A critical zero-day vulnerability in Microsoft SharePoint, tracked as CVE-2025-53770, is under active exploitation in the wild. The vulnerability, with a CVSS score of 9.8, impacts on-premises SharePoint Server 2016, 2019, and Subscription Edition, and allows unauthenticated remote code execution (RCE). Microsoft issued patches as part of its July 2025 Patch Tuesday update, but attackers had already begun exploiting the flaw before a fix was available.
CVE-2025-53770 has been observed in the wild as part of a broader exploit chain, often combined with spoofing or privilege escalation vulnerabilities to deploy web shells, harvest credentials, and maintain persistent access to compromised environments. Attackers—including Linen Typhoon and Violet Typhoon, linked to China—are actively targeting vulnerable organizations, including a US nuclear weapons agency.
Understanding the Vulnerability
CVE-2025-53770 is a deserialization vulnerability in SharePoint that allows attackers to send crafted HTTP POST requests, often to legacy pages such as ToolPane.aspx, to trigger arbitrary code execution on the server.

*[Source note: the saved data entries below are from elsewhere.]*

Definition read_committed (resp : OffsetFetchResponse)
    : gmap string (gmap ownedKey Z) * list (string * poll_err E) :=
  fold_left (fun st g =>
    if negb (OGR_ErrorCode g =? 0)
    then (fst st, snd st ++ [(OGR_GroupID g, kErr "OffsetFetch" (OGR_ErrorCode g))])
    else (<[OGR_GroupID g := read_group_offsets g]> (fst st), snd st)) (OR_Groups resp) (∅, []).

Definition fetch_committed (groups : list string) (owned : Owned)
    : gmap string (gmap ownedKey Z) * list (string * poll_err E) :=
  if decide (size owned = O) then (∅, []) else
  match C_OffsetFetch (of_request owned) with
  | inl e => (∅, report_all groups e)
  | inr resp => read_committed resp
  end.

(** ** The snapshot *)

(** One iteration of the innermost loop; [LagMessages] is an [int64]. *)
Definition add_partition (hwm commit : gmap ownedKey Z) (topic : string) (ml : MemberLoad) (id : Z)
    : MemberLoad :=
  let lag :=
    match hwm !! (topic, id), commit !! (topic, id) with
    | Some h, Some c => if c <? h then swrap 64 (ML_LagMessages ml + swrap 64 (h - c))
                        else ML_LagMessages ml
    | _, _ => ML_LagMessages ml
    end in
  mkMemberLoad (ML_MemberID ml) (ML_AssignedPartitions ml + 1) lag (ML_LatencyMicros ml).

Definition member_load (hwm commit : gmap ownedKey Z) (memberID : string)
    (ownedList : list TopicPartitions) : MemberLoad :=
  fold_left (fun ml tp => fold_left (add_partition hwm commit (TP_Topic tp)) (TP_Partitions tp) ml)
    ownedList (mkMemberLoad memberID 0 0 0).

Definition group_load (hwm : gmap ownedKey Z) (committed : gmap string (gmap ownedKey Z))
    (gid : string) (members : gmap string (list TopicPartitions)) : GroupLoad :=
  mkGroupLoad gid (map_imap (fun mid owned => Some (member_load hwm (default ∅ (committed !! gid)) mid owned))
                     members).

Definition load_snapshot (now : Z) (hwm : gmap ownedKey Z) (committed : gmap string (gmap ownedKey Z))
    (owned : Owned) : LoadSnapshot :=
  mkLoadSnapshot now (map_imap (fun gid members => Some (group_load hwm committed gid members)) owned).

In many cases, attackers pair this flaw with older vulnerabilities such as CVE-2025-49704 and CVE-2025-49706 to bypass authentication and elevate privileges, in an exploit chain named ToolShell.
Once access is gained, attackers often deploy web shells or steal the SharePoint machine key, allowing them to forge authentication tokens and maintain access even after initial entry points are patched.
Due to the high value of SharePoint environments and their frequent exposure to the internet, this vulnerability poses a significant risk to enterprises that have not yet applied the necessary updates.
What We’ve Seen in Our Data
Imperva Threat Research is actively tracking exploitation attempts related to CVE-2025-53770 across our global network. While we continue to monitor the situation, early data shows that attackers are scanning and targeting SharePoint instances at increasing rates.
In just one day, we observed over 60,000 attacks targeting thousands of sites, primarily in the gaming, business, and financial industries.
In total, sites in 34 countries were targeted, although over 50% of attacks targeted US sites.
These numbers are likely to grow. As proof-of-concept exploits become more widely available, threat actors will seek to compromise unpatched systems.
In one example, the payload abuses System[.]DelegateSerializationHolder to hijack execution via a forged delegate. This delegate invokes System[.]Diagnostics[.]Process[.]Start() with a PowerShell command using -EncodedCommand. The PowerShell command runs ipconfig, base64-encodes the output, and sends it to a remote attacker-controlled server (hxxp://146.70.41.178:8000). The entire operation enables remote code execution and data exfiltration simply by deserializing the object, with no user interaction needed.
Imperva Customers Are Protected
Imperva customers are protected against exploitation attempts targeting CVE-2025-53770 and related attack chains.
Our Web Application Firewall (WAF) includes dedicated rules that detect and block malicious deserialization payloads and web shell behavior commonly associated with this vulnerability. Organizations using Imperva’s application security solutions can remain confident that Imperva protects them against known exploit attempts targeting Microsoft SharePoint.
Recommendations
Organizations running on-premises SharePoint servers should take immediate action:
- Apply Microsoft’s July 2025 patches for SharePoint Server 2016, 2019, and Subscription Edition.
- Review access logs for unusual activity targeting legacy pages such as ToolPane.aspx.
- Rotate machine keys and invalidate sessions if you suspect a compromise.
- Ensure WAF protections are up to date and actively monitoring SharePoint endpoints.
As exploitation continues, it is critical for defenders to act quickly and proactively harden systems. Imperva will continue to monitor this vulnerability and update protections as new attack methods emerge.